Preparation of liposomes using the supercritical anti-solvent (SAS) process and comparison with a conventional method

[Display omitted] ► Liposomes were produced from lecithin processed with the supercritical anti-solvent (SAS) method and a conventional method. ► Pressure and CO 2/solvent molar ratio have little effect on micronized lecithin unlike solute concentration. ► Liposome size distribution is included in the narrow range of 0.1–10 μm (>80 cvol.%) and encapsulation efficiency is about 20%. ► Liposome stability in suspension form remains a challenging issue. Two methods to produce liposomes encapsulating a fluorescent marker were compared: the supercritical anti-solvent (SAS) method and a conventional one (Bangham). Liposome size and encapsulation efficiency were measured to assess the methods.
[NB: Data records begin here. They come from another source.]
(** * find_growth_directories.py: report parser and growth comparator

    A shallow embedding of the script [find_growth_directories.py] and of
    the Python built-ins it calls, followed by the properties of the
    script that its specification states.

    Conventions of the embedding.
    - Text is a [string]; a character is a code point below 256, so that
      [isspace] and the digits are those of Python's [str] on that range.
    - A Python [float] is an IEEE 754 binary64 number, [spec_float] with
      precision 53 and maximal exponent 1024.
    - A [dict] keeps its keys in insertion order (Python 3.7 and later):
      an association list without duplicate keys.
    - A raised exception is the [Raise] branch of [result].
    - The file system is a function from file names to the decoded text
      of the file, [None] when the file cannot be opened, read or decoded.
      The exception of such a file is [FileError], whichever it is in
      Python: no property of this development depends on it. *)

From Stdlib Require Import ZArith List String Ascii Bool Lia DecimalString DecimalN.
From Stdlib Require Import Floats.SpecFloat.
Import ListNotations.

Local Open Scope string_scope.
Local Open Scope Z_scope.

(** ** Exceptions *)

(** The exceptions of the script. [FileError] is the exception that
    [open(file_name).readlines()] raises: an [OSError] for a file that cannot
    be opened or read, a [UnicodeDecodeError] for a file that is not text in
    the encoding of the locale. The script catches none of them. *)
Inductive exn : Type :=
| IndexError
| ValueError
| FileError
| SystemExit (code : Z).

Inductive result (A : Type) : Type :=
| Ok (a : A)
| Raise (e : exn).

Arguments Ok {A} a.
Arguments Raise {A} e.

Definition bind {A B : Type} (r : result A) (k : A -> result B) : result B :=
  match r with
  | Ok a => k a
  | Raise e => Raise e
  end.

Notation "x <- r ;; k" := (bind r (fun x => k))
  (at level 61, r at next level, right associativity).

(** [[ f(x) for x in l ]]: the elements are computed from left to right, and
    the first exception ends the comprehension. *)
Fixpoint list_comprehension {A B : Type} (f : A -> result B) (l : list A)
  : result (list B) :=
  match l with
  | [] => Ok []
  | x :: l' =>
      y <- f x ;;
      ys <- list_comprehension f l' ;;
      Ok (y :: ys)
  end.

(** ** Python built-ins on text *)

Module Py.

(** [str.isspace] on one character, for code points below 256. *)
Definition isspace (c : ascii) : bool :=
  let n := nat_of_ascii c in
  ((9 <=? n) && (n <=? 13))%nat
  || ((28 <=? n) && (n <=? 32))%nat
  || (n =? 133)%nat
  || (n =? 160)%nat.

Definition is_empty (s : string) : bool :=
  match s with
  | EmptyString => true
  | String _ _ => false
  end.

(** [s.split()] without argument: the maximal runs of characters that are
    not whitespace. [tok] is the token being collected. *)
Fixpoint split_from (tok : string) (s : string) : list string :=
  match s with
  | EmptyString => if is_empty tok then [] else [tok]
  | String c s' =>
      if isspace c
      then (if is_empty tok then split_from "" s' else tok :: split_from "" s')
      else split_from (tok ++ String c "") s'
  end.

Definition split (s : string) : list string := split_from "" s.

(** [sep.join(l)] *)
Fixpoint join (sep : string) (l : list string) : string :=
  match l with
  | [] => ""
  | [x] => x
  | x :: l' => x ++ sep ++ join sep l'
  end.

(** [s[:-1]] on a list *)
Definition but_last {A : Type} (s : list A) : list A := removelast s.

(** [s[-1]] on a list: [IndexError] on the empty list *)
Fixpoint item_last {A : Type} (s : list A) : result A :=
  match s with
  | [] => Raise IndexError
  | [x] => Ok x
  | _ :: s' => item_last s'
  end.

(** [l[-2:]] on a list *)
Definition last_two {A : Type} (l : list A) : list A :=
  skipn (List.length l - 2)%nat l.

Definition LF : ascii := ascii_of_nat 10.
Definition CR : ascii := ascii_of_nat 13.

(** [f.readlines()] of a file opened in text mode with universal newlines:
    the line ends "\n", "\r\n" and "\r" all end a line and are read as
    "\n"; a last line without line end is kept. [cur] is the line being
    collected. *)
Fixpoint readlines_from (cur : string) (s : string) : list string :=
  match s with
  | EmptyString => if is_empty cur then [] else [cur]
  | String c s' =>
      if Ascii.eqb c LF then (cur ++ String LF "") :: readlines_from "" s'
      else if Ascii.eqb c CR then
        match s' with
        | String c' s'' =>
            if Ascii.eqb c' LF
            then (cur ++ String LF "") :: readlines_from "" s''
            else (cur ++ String LF "") :: readlines_from "" s'
        | EmptyString => [cur ++ String LF ""]
        end
      else readlines_from (cur ++ String c "") s'
  end.

Definition readlines (content : string) : list string :=
  readlines_from "" content.

(** ** Python floats *)

Definition binary64 : Type := spec_float.

Definition prec : Z := 53.
Definition emax : Z := 1024.

(** [float(n)] of an integer, rounded to nearest even *)
Definition float_of_int (n : Z) : binary64 :=
  binary_normalize prec emax n 0 false.

(** [x - y] and [x > y] on floats *)
Definition sub (x y : binary64) : binary64 := SFsub prec emax x y.
Definition gt (x y : binary64) : bool := SFltb y x.

(** The value [(-1)^neg * m * 10^e] rounded to the nearest binary64 number,
    ties to even; an overflow gives an infinity, as [float] does. *)
Definition float_of_decimal (neg : bool) (m e : Z) : binary64 :=
  if m =? 0 then S754_zero neg
  else if 0 <=? e then
    binary_normalize prec emax (cond_Zopp neg (m * 10 ^ e)) 0 neg
  else
    let '(q, e2, l) := SFdiv_core_binary prec emax m 0 (10 ^ (- e)) 0 in
    binary_round_aux prec emax neg q e2 l.

Definition is_digit (c : ascii) : bool :=
  let n := nat_of_ascii c in ((48 <=? n) && (n <=? 57))%nat.

Definition digit_value (c : ascii) : Z := Z.of_nat (nat_of_ascii c) - 48.

(** The whitespace that [float] strips at both ends of its argument: the C
    whitespace and, above 127, the Unicode whitespace. *)
Definition float_space (c : ascii) : bool :=
  let n := nat_of_ascii c in
  ((9 <=? n) && (n <=? 13))%nat
  || (n =? 32)%nat || (n =? 133)%nat || (n =? 160)%nat.

Fixpoint lstrip (s : string) : string :=
  match s with
  | EmptyString => ""
  | String c s' => if float_space c then lstrip s' else s
  end.

Fixpoint rstrip (s : string) : string :=
  match s with
  | EmptyString => ""
  | String c s' =>
      let r := rstrip s' in
      if is_empty r && float_space c then "" else String c r
  end.

(** Underscores are allowed between two digits only, and are dropped.
    [prev] is the character before [s]. *)
Fixpoint drop_underscores (prev : ascii) (s : string) : option string :=
  match s with
  | EmptyString => if Ascii.eqb prev "_" then None else Some ""
  | String c s' =>
      if Ascii.eqb c "_" then
        if is_digit prev then drop_underscores c s' else None
      else if Ascii.eqb prev "_" && negb (is_digit c) then None
      else option_map (String c) (drop_underscores c s')
  end.

Definition lower (c : ascii) : ascii :=
  let n := nat_of_ascii c in
  if ((65 <=? n) && (n <=? 90))%nat then ascii_of_nat (n + 32) else c.

Fixpoint lower_string (s : string) : string :=
  match s with
  | EmptyString => ""
  | String c s' => String (lower c) (lower_string s')
  end.

Definition parse_sign (s : string) : bool * string :=
  match s with
  | String c s' =>
      if Ascii.eqb c "-" then (true, s')
      else if Ascii.eqb c "+" then (false, s')
      else (false, s)
  | EmptyString => (false, s)
  end.

(** The leading decimal digits of [s], and what follows them. *)
Fixpoint span_digits (s : string) : list Z * string :=
  match s with
  | String c s' =>
      if is_digit c
      then let '(ds, rest) := span_digits s' in (digit_value c :: ds, rest)
      else ([], s)
  | EmptyString => ([], s)
  end.

Definition int_of_digits (ds : list Z) : Z :=
  fold_left (fun a d => 10 * a + d) ds 0.

(** exponent ::= ("e" | "E") [sign] digit+, or nothing; up to the end *)
Definition parse_exponent (s : string) : option Z :=
  match s with
  | EmptyString => Some 0
  | String c s' =>
      if Ascii.eqb (lower c) "e" then
        let '(neg, s'') := parse_sign s' in
        match span_digits s'' with
        | ((_ :: _) as ds, EmptyString) => Some (cond_Zopp neg (int_of_digits ds))
        | _ => None
        end
      else None
  end.

(** number ::= [digit+] "." digit+ | digit+ ["."], then the exponent: the
    decimal mantissa and the power of ten. *)
Definition parse_number (s : string) : option (Z * Z) :=
  let '(ip, r1) := span_digits s in
  let '(fp, r2) :=
    match r1 with
    | String c r => if Ascii.eqb c "." then span_digits r else ([], r1)
    | EmptyString => ([], r1)
    end in
  match (ip ++ fp)%list with
  | [] => None
  | ds =>
      match parse_exponent r2 with
      | Some e => Some (int_of_digits ds, e - Z.of_nat (List.length fp))
      | None => None
      end
  end.

(** [float(s)] of a string: [ValueError] when [s] is not a float literal. *)
Definition float (s : string) : result binary64 :=
  match drop_underscores Ascii.zero (rstrip (lstrip s)) with
  | None => Raise ValueError
  | Some t =>
      let '(neg, body) := parse_sign t in
      let word := lower_string body in
      if String.eqb word "inf" || String.eqb word "infinity"
      then Ok (S754_infinity neg)
      else if String.eqb word "nan" then Ok S754_nan
      else
        match parse_number body with
        | Some (m, e) => Ok (float_of_decimal neg m e)
        | None => Raise ValueError
        end
  end.

(** ** Formatting a float with the format specification [.2]

    Without a presentation type and with precision 2, [format] rounds the
    exact value of the float to two significant decimal digits (to nearest,
    ties to even), drops a trailing zero digit, and prints the result in
    fixed notation, with at least one digit after the point, when the
    decimal point position [decpt] is between -3 and 1, and in scientific
    notation otherwise. *)

(** The positive value [m * 2^e] as a fraction [n / d]. *)
Definition fraction_of (m : positive) (e : Z) : Z * Z :=
  if 0 <=? e then (Zpos m * 2 ^ e, 1) else (Zpos m, 2 ^ (- e)).

(** While [100 <= n / d], divide by ten; [k] is the position of the decimal
    point: the value is [n / d * 10^(k - 2)] throughout. *)
Fixpoint scale_down (fuel : nat) (n d k : Z) : Z * Z :=
  match fuel with
  | O => (d, k)
  | S fuel' =>
      if 100 * d <=? n then scale_down fuel' n (10 * d) (k + 1) else (d, k)
  end.

(** While [n / d < 10], multiply by ten. *)
Fixpoint scale_up (fuel : nat) (n d k : Z) : Z * Z :=
  match fuel with
  | O => (n, k)
  | S fuel' =>
      if n <? 10 * d then scale_up fuel' (10 * n) d (k - 1) else (n, k)
  end.

(** [n / d] rounded to an integer, to nearest and ties to even *)
Definition round_half_even (n d : Z) : Z :=
  let q := n / d in
  let r := n mod d in
  match 2 * r ?= d with
  | Lt => q
  | Gt => q + 1
  | Eq => if Z.even q then q else q + 1
  end.

(** The two significant digits of the positive value [n / d], as an integer
    between 10 and 99, and the position [decpt] of the decimal point: the
    value is about [0.d1d2 * 10^decpt]. *)
Definition two_digits (n d : Z) : Z * Z :=
  let '(d1, k1) := scale_down (S (Z.to_nat (Z.log2 n))) n d 2 in
  let '(n2, k2) := scale_up (Z.to_nat (Z.log2 d1) + 2) n d1 k1 in
  let r := round_half_even n2 d1 in
  if r =? 100 then (10, k2 + 1) else (r, k2).

Definition digit_char (d : Z) : ascii := ascii_of_nat (48 + Z.to_nat d).

Fixpoint zeros (n : nat) : string :=
  match n with
  | O => ""
  | S n' => String "0" (zeros n')
  end.

(** A natural number in decimal, with two digits at least. *)
Definition exponent_digits (n : Z) : string :=
  if n <? 10 then String "0" (String (digit_char n) "")
  else DecimalString.NilZero.string_of_uint (N.to_uint (Z.to_N n)).

(** The text of a positive value with first digit [c1], second digit [c2]
    ([last] when it is a zero, which is dropped) and point position [decpt]:
    scientific notation when [decpt <= -4] or [decpt > 1], and fixed
    notation otherwise, with [.0] added to an integer. *)
Definition render_chars (c1 c2 : ascii) (last : bool) (decpt : Z) : string :=
  if (decpt <=? -4) || (1 <? decpt) then
    String c1 (if last then "" else String "." (String c2 ""))
    ++ String "e" (String (if decpt - 1 <? 0 then "-" else "+")
                      (exponent_digits (Z.abs (decpt - 1))))
  else if decpt =? 1 then
    String c1 (String "." (String c2 ""))
  else
    "0." ++ zeros (Z.to_nat (- decpt))
         ++ String c1 (if last then "" else String c2 "").

Definition render (r decpt : Z) : string :=
  render_chars (digit_char (r / 10)) (digit_char (r mod 10))
               (r mod 10 =? 0) decpt.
Micronized lecithin produced by the SAS process was characterized in terms of particle size, morphology and residual solvent content in order to investigate the influence of experimental parameters (pressure, CO 2/solvent molar ratio and solute concentration). It appears that when the lecithin concentration increases from 15 to 25 wt.%, at 9 MPa and 308 K, larger (20–60 μm) and less aggregated lecithin particles are formed. As concerns liposomes formed from SAS processed lecithin, size distribution curves are mainly bimodal, spreading in the range of 0.1–100 μm. Liposome encapsulation efficiencies are including between 10 and 20%. As concerns the Bangham method, more dispersed liposomes were formed; encapsulation efficiencies were about 20%, and problems of reproducibility have been raised.